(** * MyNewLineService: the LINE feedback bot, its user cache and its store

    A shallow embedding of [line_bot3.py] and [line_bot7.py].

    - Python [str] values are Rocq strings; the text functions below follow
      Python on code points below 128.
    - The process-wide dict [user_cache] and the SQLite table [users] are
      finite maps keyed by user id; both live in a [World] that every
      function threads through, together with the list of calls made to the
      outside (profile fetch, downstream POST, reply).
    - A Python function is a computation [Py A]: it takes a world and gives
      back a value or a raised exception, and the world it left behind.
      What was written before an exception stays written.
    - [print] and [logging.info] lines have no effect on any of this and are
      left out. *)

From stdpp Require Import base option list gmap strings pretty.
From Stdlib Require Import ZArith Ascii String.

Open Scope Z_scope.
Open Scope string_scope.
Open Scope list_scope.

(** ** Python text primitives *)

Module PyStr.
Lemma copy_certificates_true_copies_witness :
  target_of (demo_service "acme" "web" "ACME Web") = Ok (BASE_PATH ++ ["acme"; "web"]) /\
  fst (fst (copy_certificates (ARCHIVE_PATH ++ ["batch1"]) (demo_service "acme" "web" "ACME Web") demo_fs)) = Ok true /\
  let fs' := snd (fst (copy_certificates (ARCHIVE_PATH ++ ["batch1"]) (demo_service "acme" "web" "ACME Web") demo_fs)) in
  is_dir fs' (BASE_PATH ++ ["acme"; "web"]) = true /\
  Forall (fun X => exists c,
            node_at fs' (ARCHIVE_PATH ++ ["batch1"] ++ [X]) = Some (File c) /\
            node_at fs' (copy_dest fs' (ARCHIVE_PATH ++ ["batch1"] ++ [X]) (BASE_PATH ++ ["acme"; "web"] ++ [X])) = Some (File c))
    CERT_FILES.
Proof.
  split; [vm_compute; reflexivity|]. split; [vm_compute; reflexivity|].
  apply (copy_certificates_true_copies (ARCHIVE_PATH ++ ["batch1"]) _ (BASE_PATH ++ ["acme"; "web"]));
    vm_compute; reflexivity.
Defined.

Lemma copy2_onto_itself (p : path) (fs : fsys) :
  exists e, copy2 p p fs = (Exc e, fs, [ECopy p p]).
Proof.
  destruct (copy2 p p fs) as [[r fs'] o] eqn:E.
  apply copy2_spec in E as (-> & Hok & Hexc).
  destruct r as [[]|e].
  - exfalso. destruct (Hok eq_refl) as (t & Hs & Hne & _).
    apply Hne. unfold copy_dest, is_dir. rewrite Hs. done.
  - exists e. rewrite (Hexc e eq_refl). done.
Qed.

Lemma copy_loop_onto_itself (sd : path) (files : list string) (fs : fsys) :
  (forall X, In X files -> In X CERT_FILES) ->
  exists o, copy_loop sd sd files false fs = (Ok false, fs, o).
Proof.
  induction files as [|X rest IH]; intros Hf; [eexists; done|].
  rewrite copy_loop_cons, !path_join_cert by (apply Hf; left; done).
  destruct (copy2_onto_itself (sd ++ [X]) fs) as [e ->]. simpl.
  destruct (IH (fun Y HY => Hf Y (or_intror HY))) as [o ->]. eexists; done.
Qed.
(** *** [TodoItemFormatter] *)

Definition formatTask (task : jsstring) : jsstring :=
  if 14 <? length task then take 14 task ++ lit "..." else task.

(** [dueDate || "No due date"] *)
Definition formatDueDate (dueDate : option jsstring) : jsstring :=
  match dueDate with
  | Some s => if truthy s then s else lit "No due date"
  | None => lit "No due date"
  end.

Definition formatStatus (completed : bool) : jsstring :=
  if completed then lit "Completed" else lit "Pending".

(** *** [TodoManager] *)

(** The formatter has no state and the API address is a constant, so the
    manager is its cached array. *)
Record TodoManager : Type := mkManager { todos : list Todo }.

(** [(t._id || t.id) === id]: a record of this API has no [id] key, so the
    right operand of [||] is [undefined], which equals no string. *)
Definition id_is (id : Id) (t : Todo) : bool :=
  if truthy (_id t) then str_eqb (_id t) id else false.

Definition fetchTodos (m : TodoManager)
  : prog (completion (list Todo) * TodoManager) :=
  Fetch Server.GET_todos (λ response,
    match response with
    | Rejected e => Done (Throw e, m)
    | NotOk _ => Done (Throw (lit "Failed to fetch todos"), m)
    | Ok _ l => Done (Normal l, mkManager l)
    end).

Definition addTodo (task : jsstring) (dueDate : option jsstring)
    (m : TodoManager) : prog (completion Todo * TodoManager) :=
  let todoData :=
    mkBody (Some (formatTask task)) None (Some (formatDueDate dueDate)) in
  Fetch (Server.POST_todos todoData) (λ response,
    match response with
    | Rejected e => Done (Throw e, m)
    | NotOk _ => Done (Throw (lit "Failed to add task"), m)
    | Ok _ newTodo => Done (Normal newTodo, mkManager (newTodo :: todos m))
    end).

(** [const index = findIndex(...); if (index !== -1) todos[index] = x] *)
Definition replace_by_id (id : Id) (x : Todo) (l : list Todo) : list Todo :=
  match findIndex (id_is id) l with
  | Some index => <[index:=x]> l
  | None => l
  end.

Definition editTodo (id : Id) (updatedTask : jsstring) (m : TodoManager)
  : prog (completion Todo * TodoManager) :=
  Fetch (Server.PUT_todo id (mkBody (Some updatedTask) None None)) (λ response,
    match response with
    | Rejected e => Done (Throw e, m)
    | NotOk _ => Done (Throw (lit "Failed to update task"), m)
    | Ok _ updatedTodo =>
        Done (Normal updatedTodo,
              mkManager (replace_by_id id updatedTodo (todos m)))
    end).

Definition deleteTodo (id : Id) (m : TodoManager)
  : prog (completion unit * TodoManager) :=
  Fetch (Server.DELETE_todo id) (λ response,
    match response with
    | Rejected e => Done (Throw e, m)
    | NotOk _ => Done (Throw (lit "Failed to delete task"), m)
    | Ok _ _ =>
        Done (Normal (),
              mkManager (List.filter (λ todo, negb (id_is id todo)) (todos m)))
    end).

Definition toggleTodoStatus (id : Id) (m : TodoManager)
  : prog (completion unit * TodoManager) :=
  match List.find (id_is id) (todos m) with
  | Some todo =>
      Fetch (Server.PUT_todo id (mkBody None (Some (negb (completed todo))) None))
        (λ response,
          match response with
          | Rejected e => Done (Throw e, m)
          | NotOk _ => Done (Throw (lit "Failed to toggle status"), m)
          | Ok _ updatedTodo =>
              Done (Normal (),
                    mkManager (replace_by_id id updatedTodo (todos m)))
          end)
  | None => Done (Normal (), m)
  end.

---

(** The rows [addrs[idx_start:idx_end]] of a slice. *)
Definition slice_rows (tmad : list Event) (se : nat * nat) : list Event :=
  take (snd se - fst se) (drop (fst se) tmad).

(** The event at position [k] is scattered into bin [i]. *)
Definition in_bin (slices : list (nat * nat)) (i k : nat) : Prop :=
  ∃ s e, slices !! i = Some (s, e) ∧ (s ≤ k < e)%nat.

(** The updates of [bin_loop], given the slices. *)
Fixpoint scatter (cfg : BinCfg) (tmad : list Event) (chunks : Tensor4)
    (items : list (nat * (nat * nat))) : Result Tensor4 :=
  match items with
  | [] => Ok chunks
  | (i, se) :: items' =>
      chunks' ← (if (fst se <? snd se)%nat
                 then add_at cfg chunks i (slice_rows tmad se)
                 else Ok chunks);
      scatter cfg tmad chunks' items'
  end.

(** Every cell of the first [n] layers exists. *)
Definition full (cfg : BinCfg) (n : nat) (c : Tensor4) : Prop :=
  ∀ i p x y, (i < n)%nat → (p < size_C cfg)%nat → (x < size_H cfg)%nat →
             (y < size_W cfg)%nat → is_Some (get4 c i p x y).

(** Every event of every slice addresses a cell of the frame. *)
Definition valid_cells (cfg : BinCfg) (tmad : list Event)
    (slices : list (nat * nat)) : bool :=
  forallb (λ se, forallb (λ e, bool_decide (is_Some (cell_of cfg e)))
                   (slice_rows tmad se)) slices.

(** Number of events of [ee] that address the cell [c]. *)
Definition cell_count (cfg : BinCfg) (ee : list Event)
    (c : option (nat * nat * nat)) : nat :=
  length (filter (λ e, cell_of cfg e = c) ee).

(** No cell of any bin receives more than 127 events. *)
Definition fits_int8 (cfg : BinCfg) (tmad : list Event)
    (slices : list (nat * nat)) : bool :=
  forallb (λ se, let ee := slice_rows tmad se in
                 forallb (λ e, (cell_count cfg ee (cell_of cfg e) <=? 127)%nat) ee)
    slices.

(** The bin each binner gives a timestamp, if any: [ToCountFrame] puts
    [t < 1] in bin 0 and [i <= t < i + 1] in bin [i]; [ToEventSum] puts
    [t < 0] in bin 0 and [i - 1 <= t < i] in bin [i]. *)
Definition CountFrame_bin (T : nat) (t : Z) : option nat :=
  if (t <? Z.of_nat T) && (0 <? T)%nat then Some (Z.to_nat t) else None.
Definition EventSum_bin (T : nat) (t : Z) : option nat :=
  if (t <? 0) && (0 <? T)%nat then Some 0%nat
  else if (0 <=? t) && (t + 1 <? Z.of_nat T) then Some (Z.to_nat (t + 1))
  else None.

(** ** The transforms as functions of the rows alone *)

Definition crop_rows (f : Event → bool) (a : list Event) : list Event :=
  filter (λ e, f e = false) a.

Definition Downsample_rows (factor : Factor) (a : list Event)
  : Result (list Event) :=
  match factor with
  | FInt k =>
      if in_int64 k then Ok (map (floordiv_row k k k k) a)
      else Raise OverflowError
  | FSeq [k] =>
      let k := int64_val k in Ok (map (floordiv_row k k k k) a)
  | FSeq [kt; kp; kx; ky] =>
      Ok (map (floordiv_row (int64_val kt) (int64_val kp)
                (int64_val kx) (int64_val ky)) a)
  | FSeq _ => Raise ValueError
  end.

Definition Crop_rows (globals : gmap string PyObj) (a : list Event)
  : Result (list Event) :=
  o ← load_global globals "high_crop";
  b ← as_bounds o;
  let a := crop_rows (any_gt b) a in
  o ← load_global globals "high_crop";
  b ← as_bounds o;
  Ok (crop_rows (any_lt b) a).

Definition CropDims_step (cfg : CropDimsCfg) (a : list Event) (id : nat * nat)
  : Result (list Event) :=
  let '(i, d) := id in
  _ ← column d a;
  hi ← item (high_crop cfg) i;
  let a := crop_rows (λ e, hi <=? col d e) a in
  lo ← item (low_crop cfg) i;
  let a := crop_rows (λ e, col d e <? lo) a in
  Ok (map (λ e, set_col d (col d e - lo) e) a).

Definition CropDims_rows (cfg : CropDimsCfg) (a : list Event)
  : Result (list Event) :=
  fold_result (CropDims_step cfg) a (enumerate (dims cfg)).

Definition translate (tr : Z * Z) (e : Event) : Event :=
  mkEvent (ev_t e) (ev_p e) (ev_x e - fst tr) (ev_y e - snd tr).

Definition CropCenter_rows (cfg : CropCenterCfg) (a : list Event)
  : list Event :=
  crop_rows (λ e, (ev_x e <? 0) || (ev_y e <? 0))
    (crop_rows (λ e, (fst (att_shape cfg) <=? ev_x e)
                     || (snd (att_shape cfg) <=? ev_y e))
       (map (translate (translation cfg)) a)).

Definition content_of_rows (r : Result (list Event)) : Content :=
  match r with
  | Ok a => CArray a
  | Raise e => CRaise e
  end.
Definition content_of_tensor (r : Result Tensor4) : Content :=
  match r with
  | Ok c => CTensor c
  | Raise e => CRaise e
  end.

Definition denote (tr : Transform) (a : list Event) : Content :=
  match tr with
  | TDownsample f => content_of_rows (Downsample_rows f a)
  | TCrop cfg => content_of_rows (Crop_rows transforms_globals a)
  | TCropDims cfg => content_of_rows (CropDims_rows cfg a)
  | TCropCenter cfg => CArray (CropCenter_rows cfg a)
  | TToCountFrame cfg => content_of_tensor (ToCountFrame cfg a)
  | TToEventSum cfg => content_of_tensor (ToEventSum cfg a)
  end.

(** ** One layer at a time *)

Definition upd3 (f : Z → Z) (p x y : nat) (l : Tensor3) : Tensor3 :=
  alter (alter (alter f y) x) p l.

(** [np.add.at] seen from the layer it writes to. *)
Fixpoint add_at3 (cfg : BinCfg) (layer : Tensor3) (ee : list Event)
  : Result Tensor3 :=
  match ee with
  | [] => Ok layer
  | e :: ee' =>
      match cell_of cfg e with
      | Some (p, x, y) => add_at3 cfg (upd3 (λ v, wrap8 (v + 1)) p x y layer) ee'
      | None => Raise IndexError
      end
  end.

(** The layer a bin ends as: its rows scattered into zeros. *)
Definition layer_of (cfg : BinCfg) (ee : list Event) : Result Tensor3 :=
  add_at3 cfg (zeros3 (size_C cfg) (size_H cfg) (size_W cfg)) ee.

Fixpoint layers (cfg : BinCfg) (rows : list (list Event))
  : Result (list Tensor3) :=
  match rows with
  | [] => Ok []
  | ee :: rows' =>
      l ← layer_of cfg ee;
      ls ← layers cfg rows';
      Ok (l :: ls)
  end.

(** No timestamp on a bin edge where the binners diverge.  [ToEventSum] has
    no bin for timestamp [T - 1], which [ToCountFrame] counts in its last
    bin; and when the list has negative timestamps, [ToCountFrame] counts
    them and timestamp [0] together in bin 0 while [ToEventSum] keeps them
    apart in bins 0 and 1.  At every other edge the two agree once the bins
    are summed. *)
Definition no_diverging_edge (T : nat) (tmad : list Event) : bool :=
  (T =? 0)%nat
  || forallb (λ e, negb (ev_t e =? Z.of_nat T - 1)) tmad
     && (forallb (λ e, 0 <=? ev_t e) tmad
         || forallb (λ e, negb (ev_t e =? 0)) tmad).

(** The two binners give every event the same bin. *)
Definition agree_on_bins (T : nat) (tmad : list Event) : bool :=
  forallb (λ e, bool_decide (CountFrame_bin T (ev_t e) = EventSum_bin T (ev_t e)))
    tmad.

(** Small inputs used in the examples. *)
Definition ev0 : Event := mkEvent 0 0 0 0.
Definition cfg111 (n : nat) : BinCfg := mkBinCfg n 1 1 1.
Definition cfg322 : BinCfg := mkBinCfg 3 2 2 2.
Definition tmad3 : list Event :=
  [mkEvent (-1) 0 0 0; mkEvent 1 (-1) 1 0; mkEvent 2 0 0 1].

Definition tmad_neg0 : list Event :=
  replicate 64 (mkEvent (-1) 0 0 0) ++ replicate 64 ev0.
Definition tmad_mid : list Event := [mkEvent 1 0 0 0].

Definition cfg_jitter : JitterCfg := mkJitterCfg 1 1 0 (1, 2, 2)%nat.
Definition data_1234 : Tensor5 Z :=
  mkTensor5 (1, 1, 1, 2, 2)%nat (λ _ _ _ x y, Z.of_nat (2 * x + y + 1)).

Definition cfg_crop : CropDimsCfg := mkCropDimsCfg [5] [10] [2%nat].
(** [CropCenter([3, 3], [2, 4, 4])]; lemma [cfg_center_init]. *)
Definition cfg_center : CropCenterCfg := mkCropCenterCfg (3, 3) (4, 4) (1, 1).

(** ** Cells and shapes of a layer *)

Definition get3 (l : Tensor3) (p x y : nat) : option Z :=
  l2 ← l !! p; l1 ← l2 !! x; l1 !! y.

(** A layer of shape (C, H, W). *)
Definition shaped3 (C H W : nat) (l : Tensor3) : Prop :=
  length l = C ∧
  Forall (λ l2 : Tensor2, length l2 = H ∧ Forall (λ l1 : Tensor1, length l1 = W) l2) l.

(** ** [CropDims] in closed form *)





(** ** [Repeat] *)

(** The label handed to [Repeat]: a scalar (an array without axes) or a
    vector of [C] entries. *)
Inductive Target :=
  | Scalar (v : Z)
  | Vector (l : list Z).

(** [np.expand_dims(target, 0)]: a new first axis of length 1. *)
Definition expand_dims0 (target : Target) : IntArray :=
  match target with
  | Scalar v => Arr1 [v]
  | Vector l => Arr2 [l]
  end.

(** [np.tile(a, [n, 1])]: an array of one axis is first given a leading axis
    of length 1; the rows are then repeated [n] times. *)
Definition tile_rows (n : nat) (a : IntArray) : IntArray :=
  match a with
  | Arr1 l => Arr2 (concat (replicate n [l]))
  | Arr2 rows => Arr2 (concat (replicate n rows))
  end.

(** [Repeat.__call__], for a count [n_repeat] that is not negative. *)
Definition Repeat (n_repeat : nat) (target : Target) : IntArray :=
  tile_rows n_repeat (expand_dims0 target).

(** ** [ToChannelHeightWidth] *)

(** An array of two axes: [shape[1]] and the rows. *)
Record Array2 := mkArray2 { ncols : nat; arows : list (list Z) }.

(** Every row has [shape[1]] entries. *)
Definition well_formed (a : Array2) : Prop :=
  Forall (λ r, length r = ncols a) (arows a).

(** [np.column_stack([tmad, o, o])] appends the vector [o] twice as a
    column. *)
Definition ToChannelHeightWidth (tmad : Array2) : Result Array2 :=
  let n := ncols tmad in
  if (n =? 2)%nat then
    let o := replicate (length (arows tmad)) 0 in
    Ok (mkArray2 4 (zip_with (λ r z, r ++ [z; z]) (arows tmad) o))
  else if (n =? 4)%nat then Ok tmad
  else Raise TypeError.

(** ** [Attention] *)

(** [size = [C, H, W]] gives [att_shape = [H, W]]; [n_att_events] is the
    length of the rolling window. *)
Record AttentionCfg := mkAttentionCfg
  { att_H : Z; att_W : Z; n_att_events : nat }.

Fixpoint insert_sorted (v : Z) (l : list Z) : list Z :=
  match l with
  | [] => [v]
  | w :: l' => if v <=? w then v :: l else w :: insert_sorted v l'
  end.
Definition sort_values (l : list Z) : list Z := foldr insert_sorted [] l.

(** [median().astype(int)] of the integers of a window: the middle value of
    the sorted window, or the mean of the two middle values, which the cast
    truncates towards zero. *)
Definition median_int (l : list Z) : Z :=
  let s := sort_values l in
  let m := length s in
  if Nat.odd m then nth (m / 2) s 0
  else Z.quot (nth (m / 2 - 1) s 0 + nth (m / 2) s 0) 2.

INSTRUCTIONS TO FOLLOW ▸
An exact copy of the lines above, from the one containing "(** * MyNewLineService: the" through the one containing "fst (fst (copy_certificates", is the whole of the answer.

RESPONSE ▸
(** * MyNewLineService: the LINE feedback bot, its user cache and its store

    A shallow embedding of [line_bot3.py] and [line_bot7.py].

    - Python [str] values are Rocq strings; the text functions below follow
      Python on code points below 128.
    - The process-wide dict [user_cache] and the SQLite table [users] are
      finite maps keyed by user id; both live in a [World] that every
      function threads through, together with the list of calls made to the
      outside (profile fetch, downstream POST, reply).
    - A Python function is a computation [Py A]: it takes a world and gives
      back a value or a raised exception, and the world it left behind.
      What was written before an exception stays written.
    - [print] and [logging.info] lines have no effect on any of this and are
      left out. *)

From stdpp Require Import base option list gmap strings pretty.
From Stdlib Require Import ZArith Ascii String.

Open Scope Z_scope.
Open Scope string_scope.
Open Scope list_scope.

(** ** Python text primitives *)

Module PyStr.
Lemma copy_certificates_true_copies_witness :
  target_of (demo_service "acme" "web" "ACME Web") = Ok (BASE_PATH ++ ["acme"; "web"]) /\
  fst (fst (copy_certificates (ARCHIVE_PATH ++ ["batch1"]) (demo_service "acme" "web" "ACME Web") demo_fs)) = Ok true /\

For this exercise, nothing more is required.